→ **About this task**:
Scan the data below and report how many lines include the word "AgentPath". Nothing else is wanted.

→ **Dataset**:
(* ===== verification/Prelude.v ===== *)
(** * A verification library for Ata (codex-rs)

    Ata is a coding agent: a Rust workspace ([src/codex-rs]) around a loop that
    streams text from a model, runs the commands and applies the patches the
    model asks for, and shows the user what happened.  This library models the
    parts of that loop that are pure or have a small explicit state, and proves
    what they promise to each other.

    ** Reading the model

    - Text is a list of Unicode scalar values ([RustStr.rstring]).  In the
      parsers of streams and patches byte offsets become character offsets, which
      is exact because the code only slices at character boundaries it has just
      found.  Where offsets are stored or computed they stay bytes: in [Utf8],
      [Utf8Text], [Truncation], the text area and the composer, and a slice off a
      boundary is a panic.
    - A call that can fail returns [outcome]: [Ok], [Err], or [Panic] for a
      slice out of range, an index out of range or an [expect] on [None]; code
      that can only panic returns [option].  "Never panics" is a theorem
      ([r <> Panic], or [has_post]: the call returns a value with a property), not an
      assumption.
    - Objects with state are records, and a method maps the record to the new
      record and its result.  Files and environment are explicit arguments; what
      an operating-system call may do is a class with laws, a record of faults,
      or a parameter.  Third-party code (Starlark, shlex, serde_json, a line
      diff, SHA-1, the home directory) is a parameter, with its documented
      behaviour as a named hypothesis where a theorem needs it.
    - Machine integers saturate where the code saturates; lengths of texts and
      lists are natural numbers, since the code never does arithmetic on them
      that could exceed the address space.
    - Loops that do not consume their input structurally take fuel, computed
      from the input by the function that starts them; that the fuel suffices
      (the loop never reports exhaustion) is part of the theorems
      ([parse_patch_total], [inline_chunk_invariance] and others).

    ** Files, in dependency order

    Shared:
    - [Prelude]: [outcome] and its monad, list lemmas, [lens] and [rust] hint
      databases, saturating arithmetic, derived orders ([CmpOrder]), the rules of
      [has_post], and counts and sums over finite maps.
    - [RustStr], [Utf8], [Utf8Text], [RustPath]: the parts of the Rust standard
      library the code calls (strings, UTF-8, text addressed by bytes, Unix
      paths), with their lemmas.
    - [Effects]: asynchronous code as finite trees of requests, with their traces.

    Streamed text ([utils/stream-parser/src]):
    - [StreamText]: the trait [StreamTextParser] as a class, and its laws.
    - [InlineHiddenTag] ([inline_hidden_tag.rs]), [Citation] ([citation.rs]):
      hidden tags in a stream of chunks.  Splitting the same text into other
      chunks changes nothing, what is withheld is a proper prefix of a
      delimiter, and rendering then stripping is the identity.
    - [TaggedLine] ([tagged_line_parser.rs]), [ProposedPlan]
      ([proposed_plan.rs]): line-oriented blocks, refined to a parser of whole
      lines.
    - [AssistantText] ([assistant_text.rs]): both passes composed; streaming
      equals running the passes on the whole text one after the other.
    - [Utf8Stream] ([utf8_stream.rs]): bytes in arbitrary chunks over any
      parser that satisfies the laws of [StreamText].

    Patches ([apply-patch/src]):
    - [SeekSequence] ([seek_sequence.rs]): locating lines, in four passes.
    - [Replacements] ([lib.rs], the pure part): computing and applying the
      replacements of an update; never panics, splices, round trips.
    - [PatchParser], [PatchRoundtrip] ([parser.rs]): the parser, an abstract
      syntax with its printer, and the round trip between them.
    - [StreamingPatch] ([streaming_parser.rs]): the parser of a patch that is still
      being written; on a whole patch it agrees with the parser of [PatchParser], white
      space at the ends of contexts and of new places apart.
    - [PatchInvocation] ([invocation.rs]): which commands apply a patch, and the
      changes they would make; they are the ones the application makes if no path is
      touched twice.
    - [PatchSafety] ([core/src/safety.rs], [core/src/apply_patch.rs]): which patches
      need no question; under stated conditions those write only where the profile
      allows it.
    - [ApplyHunks] ([lib.rs], the file-system part): applying hunks over an
      abstract file system, and the delta it records; an exact one undoes the change, even
      when the application fails half-way, and replays it if no file was moved onto itself.
    - [TurnDiffTracker] ([core/src/turn_diff_tracker.rs]): what a turn changed,
      following those deltas.

    Policy ([execpolicy/src], [utils/absolute-path/src]):
    - [AbsolutePath] ([lib.rs], [absolutize.rs]): absolute paths and their
      lexical normalisation; every constructor yields the canonical spelling.
    - [ExecPolicy] ([decision.rs], [error.rs], [rule.rs], [policy.rs]): rules
      and their evaluation; the strictest match decides, overlays never weaken.
    - [ExecPolicyParser] ([parser.rs]): the built-in functions of a policy file,
      and what its examples guarantee about the policy that is built.
    - [ExecPolicyAmend] ([amend.rs]): appending a rule to the policy file, with
      faults at every system call.

    - [Permissions], [PermissionRoots] ([protocol/src/permissions.rs], the
      sandbox policies of [protocol/src/protocol.rs]): the permission profile of
      a session.  The access of a path is that of its most specific entry;
      changes of a policy keep its denials; what is projected to sandboxes
      (writable roots, the read-deny matcher, the older policy) never allows
      more than the profile; for the roots this is without symbolic links, and for metadata
      directly in a root.

    - [PermissionProfile] ([protocol/src/models.rs]), [SandboxTransforms]
      ([sandboxing/src]): profiles and what requests add to them; an intersection is
      within both sides, and no sandbox is left out where one is needed.

    Running commands ([shell-command/src], [core/src/tools], [core/src/unified_exec]):
    - [BashTree] ([bash.rs], [shell_detect.rs]), [CommandSafety] ([command_safety]): the
      commands of a script, and the lists of safe and of dangerous ones, which
      are disjoint.
    - [ExecApproval] ([core/src/exec_policy.rs], [sandboxing.rs]): whether a command
      runs, is asked about or refused; the decision respects every rule that matches.
    - [Approvals] ([tools/sandboxing.rs], [network_policy_decision.rs],
      [guardian/review.rs]): the answers of a review and the approvals remembered.
    - [NetworkApproval] ([tools/network_approval.rs]): questions about hosts, many at
      a time, as interleaved critical sections, with requests dropped while they wait;
      what is allowed was approved, and every request is decided unless it was dropped or
      waits for a question whose owner was dropped.
    - [Orchestrator] ([tools/orchestrator.rs]): one run of a tool as a program of
      [Effects]; a monitor of its events says that every attempt was authorised.
    - [HeadTailBuffer] ([head_tail_buffer.rs]): the bounded output buffer keeps
      the two ends of the stream.

    Network policy ([network-proxy/src]):
    - [IpAddr] ([policy.rs]): parsing and classifying addresses.
    - [NetworkPolicy] ([policy.rs], [config.rs], [state.rs], [runtime.rs],
      [network_policy.rs]): domain patterns, managed constraints, the decision on a host
      and the updates that interleave with it.

    Conversation ([utils/output-truncation], [core/src/context_manager]):
    - [Truncation] ([utils/string/src/truncate.rs], [output-truncation]):
      cutting the middle out of a text at a budget of bytes or tokens.
    - [ResponseItem] ([protocol/src/models.rs]): the items of a conversation.
    - [ContextNormalize] ([normalize.rs]): every call gets one output and every
      output has a call, whatever was recorded.
    - [ContextManager] ([history.rs]): recording, trimming, rollback.
    - [EventMapping] ([core/src/event_mapping.rs]): what an item is to the user.
    - [CompactHistory] ([core/src/compact.rs]): compaction as a program of
      [Effects]; it ends for every behaviour of the model and of the hooks, and
      replaces the history at most once, as a whole, after the model has answered.
    - [RolloutReplay] ([session/rollout_reconstruction.rs]): the state of a resumed
      session from its record; a checkpoint stands for what came before it.
    - [RolloutTruncate] ([thread_rollout_truncation.rs], [thread_manager.rs],
      [agent/control.rs]): the prefixes and suffixes of a record that forks take.

    Sessions and turns ([core/src/session], [core/src/tasks], [core/src/state]):
    - [InputQueue] ([input_queue.rs], [turn.rs]): the input that waits for the
      model and the state of a turn, one definition for what happens under one lock.
    - [SessionTurns] ([tasks/mod.rs], [tasks/regular.rs], [session/turn.rs],
      [handlers.rs], [goals.rs]): starts, runs, ends and aborts of turns as stacks
      of frames whose steps interleave; every accepted input is counted in every run:
      as waiting, held, recorded, blocked, dropped, or lost with a turn state that nothing
      refers to any more.  The examples at its end are runs that the code would rather not have.
    - [SessionSteering]: an invariant of the runs in which turns start one at a
      time, by which what a user steers into a turn is not lost.

    Scheduled prompts ([scheduling/src]):
    - [Scheduling] ([cron_job.rs], [registry.rs], [monitor_registry.rs], and the engine in [core]):
      jobs and monitors, their limits, and the engine that fires what is due (the limits
      of a job are looked at after a firing, not before it).
    - [Crontab] ([os_cron.rs]): the user's crontab; what is written for an
      ordinary job is read back, and the lines of the user stay as they were.

    Configuration ([config/src], [app-server/src/config_manager_service.rs]):
    - [ConfigMerge] ([merge.rs], [key_aliases.rs], [overrides.rs]): documents and
      how one overlays another.
    - [ConfigLayers] ([state.rs], [fingerprint.rs]): stacks of layers; the
      effective value of a setting is that of the highest layer that has it, and
      the recorded origins say which that is, if no other setting is spelled the same. The
      keys below the domains of network permissions, which are rewritten, are apart.
    - [ConfigLoader] ([loader/mod.rs]): which layers a session gets; a project's
      count only where the user trusts it, and never for denied keys.
    - [ConfigEdits] ([config_manager_service.rs]): writes of one user's document,
      and what they report about the layers that override them.

    Agents ([protocol/src/agent_path.rs], [core/src/agent/registry.rs]):
    - [AgentPath]: agent paths are the positions of a tree.
    - [AgentRegistry]: the registry as critical sections that interleave, with
      rule induction over the step relation: slots are accounted for, a common limit
      is kept, and operations in flight can always finish.

    The composer of the terminal interface ([tui/src/bottom_pane]):
    - [KeyInput] ([key_hint.rs]), [TextArea], [TextAreaSafe] ([textarea.rs],
      [wrapping.rs]): the editor with its elements, kill buffer and Vim modes; no
      operation panics on a range within the text, elements stay whole, kills can be yanked
      back, and the wrapped lines kept are those of the present text.
    - [PasteBurst] ([paste_burst.rs]), [SlashCommand] ([slash_command.rs],
      [slash_commands.rs], [prompt_args.rs]), [Attachments]
      ([chat_composer/attachment_state.rs], [clipboard_paste.rs]): the parts of the draft.
    - [Composer], [ComposerTyping]: the draft and its handlers, and that plain text typed
      fast, with paste detection, is neither lost nor reordered.
    - [ComposerSubmit], [ComposerPastes]: submission, refusal and restoration; a
      plain message that was pasted is what is sent, and a refused draft comes back.

    ** How the components meet

    [AssistantText] is a client of the class in [StreamText] through its two
    parsers, and [Utf8Stream] is proved once for every instance of the laws.
    [ApplyHunks] calls [PatchParser] and [Replacements]; [TurnDiffTracker]
    consumes the deltas of [ApplyHunks] and its invariant is proved over
    sequences of them.  The policy parser builds the [Policy] of [ExecPolicy]
    from paths of [AbsolutePath], and [Permissions] resolves its entries with
    the same paths.  [ContextManager] records items through [Truncation] and
    normalises them with [ContextNormalize]; [AgentRegistry] keeps its tree under
    the paths of [AgentPath].  [ExecApproval] combines [ExecPolicy], [CommandSafety]
    and [PermissionProfile]; [Orchestrator] asks [Approvals] and runs attempts in
    the sandboxes of [SandboxTransforms].  [CompactHistory] runs over the history
    of [ContextManager]; [RolloutReplay] replays a record through both, and
    [RolloutTruncate] cuts the same records.  [ConfigLoader] builds the stacks of
    [ConfigLayers], which merge their documents with [ConfigMerge], and [ConfigEdits]
    writes through the same stack.  The frames of [SessionTurns] act on the store of
    [InputQueue] only through its operations, so that the two invariants over
    their runs are proved from one lemma for each operation.  [Composer] drives [TextArea] through its
    operations only, so that the lemmas of [TextAreaSafe] carry its proofs.

    ** Choices

    The model is of a release build on Unix: arithmetic wraps where a debug
    build would panic, and the theorems that matter show that it does not wrap.
    Concurrency (the registry, the questions about hosts, the turns of a session)
    is a step relation between the critical sections of the code; what happens
    inside one lock is atomic, and any number of callers interleave.  A program of
    [Effects] is a tree whose answers come from the world.  Fuel, where there is
    any, is the length of what is left to read or a bound computed from it.
    Floating-point
    multiplication in a token estimate is rounded as binary64 does.  Hash maps
    whose iteration order can be observed are parameters of the order.

    ** Not modelled

    Of a turn, what a request to the model does between its start and its answer
    (streaming, the dispatch of tools) is an answer of the world in [SessionTurns];
    the parsers, approvals and attempts that it goes through are modelled by
    themselves, in their own files.  Compaction by the server, the
    requirements that an administrator sets on a configuration and the diagnostics of
    strict configurations, the processes of monitors and the parsing of cron expressions are
    not modelled.  Network and process I/O, the sandboxes
    themselves, drawing and event dispatch of the terminal interface, the app
    server's message types and the stores are outside the library: they are glue
    around third-party code or operating system calls.  Windows-only branches are
    not modelled. *)
From stdpp Require Export prelude list gmap strings pretty.
From Stdlib Require Export Ascii.

Declare Scope rust_scope.
Delimit Scope rust_scope with rust.
#[global] Open Scope rust_scope.
#[export] Set Warnings "-clear-no-such-hyp,-register-all".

→ **Exercise answer**:
2